WHAT THIS TASK INVOLVES: Would you please copy exactly the line with "weather_prng.GenerateBytes clock io" and all lines that follow it in the data below, through the last one?
□ □ □ □ □ □ □
Lemma part_003_multEntropy_GenerateBytes_spec (clock : Z)
    (io : part_003_multEntropy.reseed_io) (w : part_003_multEntropy.multEntropyCSPRNG) (n : Z) :
  0 <= n ->
  let w0 := if part_003_multEntropy.needs_reseed clock w then part_003_multEntropy.reseed io w else w in
  let tr0 := if part_003_multEntropy.needs_reseed clock w then [EvReseed] else [] in
  exists result st blocks,
    part_003_multEntropy.GenerateBytes clock io w n
    = (Return result None,
       part_003_multEntropy.mkMult
         st
         (if 0 <? n then Go.wrap_uint64 (part_003_multEntropy.counter w + blocks_for n)
          else part_003_multEntropy.counter w)
         (Go.wrap_int64 (part_003_multEntropy.bytesGenerated w0 + n))
         (part_003_multEntropy.lastReseed w0),
       tr0 ++ blocks)
    /\ Go.len result = n
    /\ Forall (fun e => e <> EvReseed) blocks
    /\ Z.of_nat (List.length blocks) = blocks_for n.
Proof.
  intros Hn w0 tr0. unfold part_003_multEntropy.GenerateBytes.
  assert (Hctr : part_003_multEntropy.counter w0 = part_003_multEntropy.counter w).
  { unfold w0. destruct (part_003_multEntropy.needs_reseed clock w); reflexivity. }
  replace (if part_003_multEntropy.needs_reseed clock w
           then (part_003_multEntropy.reseed io w, [EvReseed]) else (w, []))
    with (w0, tr0)
    by (unfold w0, tr0; destruct (part_003_multEntropy.needs_reseed clock w); reflexivity).
  replace (n <? 0) with false by (symmetry; apply Z.ltb_ge; lia).
  rewrite part_003_multEntropy_loop_eq.
  destruct (rekey_run (part_003_multEntropy.state w0) n (part_003_multEntropy.counter w0) tr0)
    as (result & st & blocks & Hrun & Hlen & Hev & Hcount); [lia |].
  rewrite Hrun, Hctr. exists result, st, blocks. auto.
Qed.

(** C2, as the code has it: [reseed] sets [bytesGenerated] to 0 and leaves
    the counter as it was; a call of [GenerateBytes(n)], reseeding or not,
    advances the counter by one per block, that is by the [n] bytes rounded
    up to blocks of 32, modulo 2^64.  Nothing sets the counter back. *)
Theorem reseed_keeps_counter (clock : Z) (io : weather_prng.reseed_io)
    (w : weather_prng.WeatherCSPRNG) (n : Z) :
  0 <= weather_prng.counter w < 2 ^ 64 ->
  0 <= n ->
  weather_prng.counter (weather_prng.reseed io w) = weather_prng.counter w
  /\ weather_prng.bytesGenerated (weather_prng.reseed io w) = 0
  /\ exists result w' tr,
       weather_prng.GenerateBytes clock io w n = (Return result None, w', tr)
       /\ weather_prng.counter w'
          = Go.wrap_uint64 (weather_prng.counter w + blocks_for n)
       /\ (weather_prng.counter w + blocks_for n < 2 ^ 64 ->
           weather_prng.counter w'
           = weather_prng.counter w + blocks_for n).
Proof.
  intros Hctr Hn. split; [reflexivity | split; [reflexivity |]].
  destruct (weather_prng_GenerateBytes_spec clock io w n Hn)
    as (result & st & blocks & Hrun & _).
  assert (Hb : 0 <= blocks_for n).
  { unfold blocks_for. apply Z.div_pos; lia. }
  assert (Hc : (if 0 <? n
                then Go.wrap_uint64 (weather_prng.counter w + blocks_for n)
                else weather_prng.counter w)
               = Go.wrap_uint64 (weather_prng.counter w + blocks_for n)).
  { destruct (0 <? n) eqn:E; [reflexivity |].
    apply Z.ltb_ge in E. assert (n = 0) by lia. subst n.
    change (blocks_for 0) with 0. rewrite Z.add_0_r.
    unfold Go.wrap_uint64. symmetry. apply Z.mod_small. lia. }
  eexists _, _, _. split; [exact Hrun |]. simpl. rewrite Hc.
  split; [reflexivity |].
  intros Hsmall. unfold Go.wrap_uint64. apply Z.mod_small. lia.
Qed.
□ □ □ □ □ □ □
EXPECTED OUTPUT:
       weather_prng.GenerateBytes clock io w n = (Return result None, w', tr)
       /\ weather_prng.counter w'
          = Go.wrap_uint64 (weather_prng.counter w + blocks_for n)
       /\ (weather_prng.counter w + blocks_for n < 2 ^ 64 ->
           weather_prng.counter w'
           = weather_prng.counter w + blocks_for n).
Proof.
  intros Hctr Hn. split; [reflexivity | split; [reflexivity |]].
  destruct (weather_prng_GenerateBytes_spec clock io w n Hn)
    as (result & st & blocks & Hrun & _).
  assert (Hb : 0 <= blocks_for n).
  { unfold blocks_for. apply Z.div_pos; lia. }
  assert (Hc : (if 0 <? n
                then Go.wrap_uint64 (weather_prng.counter w + blocks_for n)
                else weather_prng.counter w)
               = Go.wrap_uint64 (weather_prng.counter w + blocks_for n)).
  { destruct (0 <? n) eqn:E; [reflexivity |].
    apply Z.ltb_ge in E. assert (n = 0) by lia. subst n.
    change (blocks_for 0) with 0. rewrite Z.add_0_r.
    unfold Go.wrap_uint64. symmetry. apply Z.mod_small. lia. }
  eexists _, _, _. split; [exact Hrun |]. simpl. rewrite Hc.
  split; [reflexivity |].
  intros Hsmall. unfold Go.wrap_uint64. apply Z.mod_small. lia.
Qed.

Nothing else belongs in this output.